→ **EXERCISE**
Your answer must consist solely of the lines from the start of the entries below through the line with "(** ** Pools *)", unchanged.

→ **DATA SHOWN**

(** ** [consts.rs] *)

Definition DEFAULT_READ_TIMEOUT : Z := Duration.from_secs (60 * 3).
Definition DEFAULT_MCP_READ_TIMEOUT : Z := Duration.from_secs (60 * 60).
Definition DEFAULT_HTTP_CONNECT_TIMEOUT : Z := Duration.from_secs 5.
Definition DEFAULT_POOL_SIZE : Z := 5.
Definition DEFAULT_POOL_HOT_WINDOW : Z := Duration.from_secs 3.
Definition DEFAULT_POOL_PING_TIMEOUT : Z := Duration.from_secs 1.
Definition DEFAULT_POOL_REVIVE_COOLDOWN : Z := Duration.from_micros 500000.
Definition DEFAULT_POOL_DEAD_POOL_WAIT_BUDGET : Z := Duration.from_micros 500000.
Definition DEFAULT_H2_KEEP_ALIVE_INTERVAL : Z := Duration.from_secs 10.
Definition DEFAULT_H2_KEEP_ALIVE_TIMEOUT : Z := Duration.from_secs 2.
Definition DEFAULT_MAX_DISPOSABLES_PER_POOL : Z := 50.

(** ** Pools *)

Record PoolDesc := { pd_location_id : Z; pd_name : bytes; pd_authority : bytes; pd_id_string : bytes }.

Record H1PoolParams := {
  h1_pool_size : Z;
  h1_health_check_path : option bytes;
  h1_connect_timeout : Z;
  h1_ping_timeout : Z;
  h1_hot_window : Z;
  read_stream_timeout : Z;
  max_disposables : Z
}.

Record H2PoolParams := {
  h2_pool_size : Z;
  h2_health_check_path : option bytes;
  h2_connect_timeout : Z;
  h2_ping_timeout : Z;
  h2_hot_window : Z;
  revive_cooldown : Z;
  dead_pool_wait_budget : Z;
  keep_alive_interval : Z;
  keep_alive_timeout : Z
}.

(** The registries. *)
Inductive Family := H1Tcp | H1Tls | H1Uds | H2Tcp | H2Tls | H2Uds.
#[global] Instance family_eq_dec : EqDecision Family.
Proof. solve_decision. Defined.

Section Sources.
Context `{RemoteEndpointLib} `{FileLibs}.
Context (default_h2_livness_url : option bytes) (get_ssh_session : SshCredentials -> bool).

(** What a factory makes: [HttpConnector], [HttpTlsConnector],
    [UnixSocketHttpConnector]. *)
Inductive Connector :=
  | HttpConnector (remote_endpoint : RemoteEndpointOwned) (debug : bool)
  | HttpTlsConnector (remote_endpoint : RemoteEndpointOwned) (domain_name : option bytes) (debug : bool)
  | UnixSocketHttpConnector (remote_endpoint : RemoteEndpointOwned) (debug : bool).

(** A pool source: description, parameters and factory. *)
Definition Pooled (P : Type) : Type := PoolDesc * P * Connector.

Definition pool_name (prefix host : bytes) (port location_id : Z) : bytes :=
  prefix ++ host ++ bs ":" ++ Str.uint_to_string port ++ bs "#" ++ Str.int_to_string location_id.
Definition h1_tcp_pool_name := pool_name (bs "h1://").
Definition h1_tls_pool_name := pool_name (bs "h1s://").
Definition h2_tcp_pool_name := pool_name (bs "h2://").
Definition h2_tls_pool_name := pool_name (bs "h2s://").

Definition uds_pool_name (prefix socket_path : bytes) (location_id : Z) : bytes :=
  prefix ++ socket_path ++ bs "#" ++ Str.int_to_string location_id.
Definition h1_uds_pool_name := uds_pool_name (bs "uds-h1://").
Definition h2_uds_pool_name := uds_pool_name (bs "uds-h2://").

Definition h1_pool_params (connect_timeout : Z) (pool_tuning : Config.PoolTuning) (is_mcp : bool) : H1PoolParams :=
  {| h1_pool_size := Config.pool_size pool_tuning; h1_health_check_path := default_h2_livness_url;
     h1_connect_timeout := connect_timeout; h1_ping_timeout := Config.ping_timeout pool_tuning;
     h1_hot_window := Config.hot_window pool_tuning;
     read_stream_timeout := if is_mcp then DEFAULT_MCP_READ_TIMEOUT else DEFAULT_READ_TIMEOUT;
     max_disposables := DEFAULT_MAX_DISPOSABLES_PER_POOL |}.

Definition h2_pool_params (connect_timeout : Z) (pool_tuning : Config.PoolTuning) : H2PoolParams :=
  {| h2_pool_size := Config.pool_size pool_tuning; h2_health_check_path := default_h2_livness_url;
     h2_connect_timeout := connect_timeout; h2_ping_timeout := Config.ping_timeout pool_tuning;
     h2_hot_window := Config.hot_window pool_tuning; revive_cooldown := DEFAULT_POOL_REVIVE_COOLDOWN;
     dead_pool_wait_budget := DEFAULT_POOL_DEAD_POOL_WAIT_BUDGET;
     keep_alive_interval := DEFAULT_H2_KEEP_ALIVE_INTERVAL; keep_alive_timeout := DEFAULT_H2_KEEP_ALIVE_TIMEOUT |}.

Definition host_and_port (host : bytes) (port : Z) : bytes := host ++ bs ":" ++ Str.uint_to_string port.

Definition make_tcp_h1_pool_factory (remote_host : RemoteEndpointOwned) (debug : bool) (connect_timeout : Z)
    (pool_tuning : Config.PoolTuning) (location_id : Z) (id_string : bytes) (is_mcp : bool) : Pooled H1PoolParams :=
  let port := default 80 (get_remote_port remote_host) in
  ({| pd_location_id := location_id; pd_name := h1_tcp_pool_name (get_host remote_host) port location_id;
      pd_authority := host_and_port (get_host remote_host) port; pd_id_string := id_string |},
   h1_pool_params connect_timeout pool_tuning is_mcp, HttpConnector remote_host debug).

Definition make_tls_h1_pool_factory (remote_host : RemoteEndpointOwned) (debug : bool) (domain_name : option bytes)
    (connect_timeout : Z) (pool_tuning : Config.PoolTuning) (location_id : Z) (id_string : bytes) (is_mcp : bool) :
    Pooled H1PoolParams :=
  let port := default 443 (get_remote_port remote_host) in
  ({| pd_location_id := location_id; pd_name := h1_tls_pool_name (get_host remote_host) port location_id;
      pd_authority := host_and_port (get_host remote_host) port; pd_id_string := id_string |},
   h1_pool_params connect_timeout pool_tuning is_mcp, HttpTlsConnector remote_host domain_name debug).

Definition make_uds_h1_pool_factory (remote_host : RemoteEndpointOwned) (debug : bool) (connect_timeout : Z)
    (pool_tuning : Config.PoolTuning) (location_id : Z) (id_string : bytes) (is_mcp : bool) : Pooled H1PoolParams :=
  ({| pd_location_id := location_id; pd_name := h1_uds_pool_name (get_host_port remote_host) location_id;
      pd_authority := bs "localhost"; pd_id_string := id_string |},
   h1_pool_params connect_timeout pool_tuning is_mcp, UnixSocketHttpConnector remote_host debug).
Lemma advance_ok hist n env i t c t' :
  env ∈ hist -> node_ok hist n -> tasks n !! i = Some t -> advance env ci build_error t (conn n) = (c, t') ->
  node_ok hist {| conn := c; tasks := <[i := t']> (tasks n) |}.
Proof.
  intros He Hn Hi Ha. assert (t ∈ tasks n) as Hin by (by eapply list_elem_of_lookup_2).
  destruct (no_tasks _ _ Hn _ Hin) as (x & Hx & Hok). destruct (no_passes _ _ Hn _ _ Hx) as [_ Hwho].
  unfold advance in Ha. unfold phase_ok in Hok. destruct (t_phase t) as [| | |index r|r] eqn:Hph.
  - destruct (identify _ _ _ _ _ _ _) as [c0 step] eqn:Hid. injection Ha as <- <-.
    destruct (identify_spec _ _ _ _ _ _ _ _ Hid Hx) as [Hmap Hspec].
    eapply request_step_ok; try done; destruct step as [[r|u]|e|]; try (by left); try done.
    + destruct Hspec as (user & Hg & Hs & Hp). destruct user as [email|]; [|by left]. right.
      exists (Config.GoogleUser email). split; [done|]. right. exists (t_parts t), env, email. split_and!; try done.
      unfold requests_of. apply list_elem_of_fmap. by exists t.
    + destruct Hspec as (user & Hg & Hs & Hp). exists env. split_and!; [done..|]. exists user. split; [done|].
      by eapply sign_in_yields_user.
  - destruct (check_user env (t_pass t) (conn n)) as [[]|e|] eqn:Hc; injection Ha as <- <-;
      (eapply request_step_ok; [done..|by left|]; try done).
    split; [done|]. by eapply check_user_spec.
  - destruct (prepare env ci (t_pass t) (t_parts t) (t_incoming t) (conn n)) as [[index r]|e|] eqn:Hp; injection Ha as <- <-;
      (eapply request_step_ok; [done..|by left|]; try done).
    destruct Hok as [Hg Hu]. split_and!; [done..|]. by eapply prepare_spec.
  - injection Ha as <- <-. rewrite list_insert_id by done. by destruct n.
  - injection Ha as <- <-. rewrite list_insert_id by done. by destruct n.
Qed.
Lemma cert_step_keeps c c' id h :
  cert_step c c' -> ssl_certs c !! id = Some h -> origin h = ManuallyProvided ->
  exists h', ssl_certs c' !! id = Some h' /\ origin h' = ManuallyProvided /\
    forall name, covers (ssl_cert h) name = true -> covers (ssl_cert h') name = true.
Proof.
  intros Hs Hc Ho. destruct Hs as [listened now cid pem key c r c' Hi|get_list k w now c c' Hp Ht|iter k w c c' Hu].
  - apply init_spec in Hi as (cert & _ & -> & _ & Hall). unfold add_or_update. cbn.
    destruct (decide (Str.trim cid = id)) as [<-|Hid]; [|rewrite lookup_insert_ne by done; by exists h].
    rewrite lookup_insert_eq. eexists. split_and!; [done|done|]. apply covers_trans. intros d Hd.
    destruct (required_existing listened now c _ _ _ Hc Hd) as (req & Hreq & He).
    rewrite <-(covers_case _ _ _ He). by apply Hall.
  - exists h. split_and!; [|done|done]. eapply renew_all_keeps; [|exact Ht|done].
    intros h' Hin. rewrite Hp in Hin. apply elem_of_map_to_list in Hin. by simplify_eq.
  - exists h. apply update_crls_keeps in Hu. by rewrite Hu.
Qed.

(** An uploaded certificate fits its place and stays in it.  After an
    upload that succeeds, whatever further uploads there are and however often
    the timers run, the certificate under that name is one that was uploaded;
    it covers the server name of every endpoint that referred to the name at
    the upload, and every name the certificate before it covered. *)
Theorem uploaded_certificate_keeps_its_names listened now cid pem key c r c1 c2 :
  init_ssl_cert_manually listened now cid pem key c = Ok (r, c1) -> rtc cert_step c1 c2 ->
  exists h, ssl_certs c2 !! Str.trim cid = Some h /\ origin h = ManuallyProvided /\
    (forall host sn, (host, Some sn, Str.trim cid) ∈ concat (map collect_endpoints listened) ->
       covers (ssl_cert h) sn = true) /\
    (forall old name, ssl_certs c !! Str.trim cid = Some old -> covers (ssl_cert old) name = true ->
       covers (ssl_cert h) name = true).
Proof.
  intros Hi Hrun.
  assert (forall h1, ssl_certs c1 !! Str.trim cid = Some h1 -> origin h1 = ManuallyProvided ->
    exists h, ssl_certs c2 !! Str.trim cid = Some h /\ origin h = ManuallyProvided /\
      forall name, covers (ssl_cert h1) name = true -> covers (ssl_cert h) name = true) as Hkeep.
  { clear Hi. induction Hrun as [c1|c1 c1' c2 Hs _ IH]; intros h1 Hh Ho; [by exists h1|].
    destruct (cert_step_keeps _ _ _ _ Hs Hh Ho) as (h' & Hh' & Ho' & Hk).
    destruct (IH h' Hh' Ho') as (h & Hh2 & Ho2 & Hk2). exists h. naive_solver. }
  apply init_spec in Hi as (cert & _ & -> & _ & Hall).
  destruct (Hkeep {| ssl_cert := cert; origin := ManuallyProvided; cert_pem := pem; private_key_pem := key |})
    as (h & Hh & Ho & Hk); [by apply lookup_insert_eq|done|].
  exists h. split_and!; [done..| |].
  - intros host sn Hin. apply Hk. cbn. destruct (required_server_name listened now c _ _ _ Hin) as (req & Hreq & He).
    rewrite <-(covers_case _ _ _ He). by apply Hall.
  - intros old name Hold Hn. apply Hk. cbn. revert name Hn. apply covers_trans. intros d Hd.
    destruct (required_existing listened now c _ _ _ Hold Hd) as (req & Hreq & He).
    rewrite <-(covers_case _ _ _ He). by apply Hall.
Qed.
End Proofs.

→ **TASK SOLUTION**
(** ** [consts.rs] *)

Definition DEFAULT_READ_TIMEOUT : Z := Duration.from_secs (60 * 3).
Definition DEFAULT_MCP_READ_TIMEOUT : Z := Duration.from_secs (60 * 60).
Definition DEFAULT_HTTP_CONNECT_TIMEOUT : Z := Duration.from_secs 5.
Definition DEFAULT_POOL_SIZE : Z := 5.
Definition DEFAULT_POOL_HOT_WINDOW : Z := Duration.from_secs 3.
Definition DEFAULT_POOL_PING_TIMEOUT : Z := Duration.from_secs 1.
Definition DEFAULT_POOL_REVIVE_COOLDOWN : Z := Duration.from_micros 500000.
Definition DEFAULT_POOL_DEAD_POOL_WAIT_BUDGET : Z := Duration.from_micros 500000.
Definition DEFAULT_H2_KEEP_ALIVE_INTERVAL : Z := Duration.from_secs 10.
Definition DEFAULT_H2_KEEP_ALIVE_TIMEOUT : Z := Duration.from_secs 2.
Definition DEFAULT_MAX_DISPOSABLES_PER_POOL : Z := 50.

(** ** Pools *)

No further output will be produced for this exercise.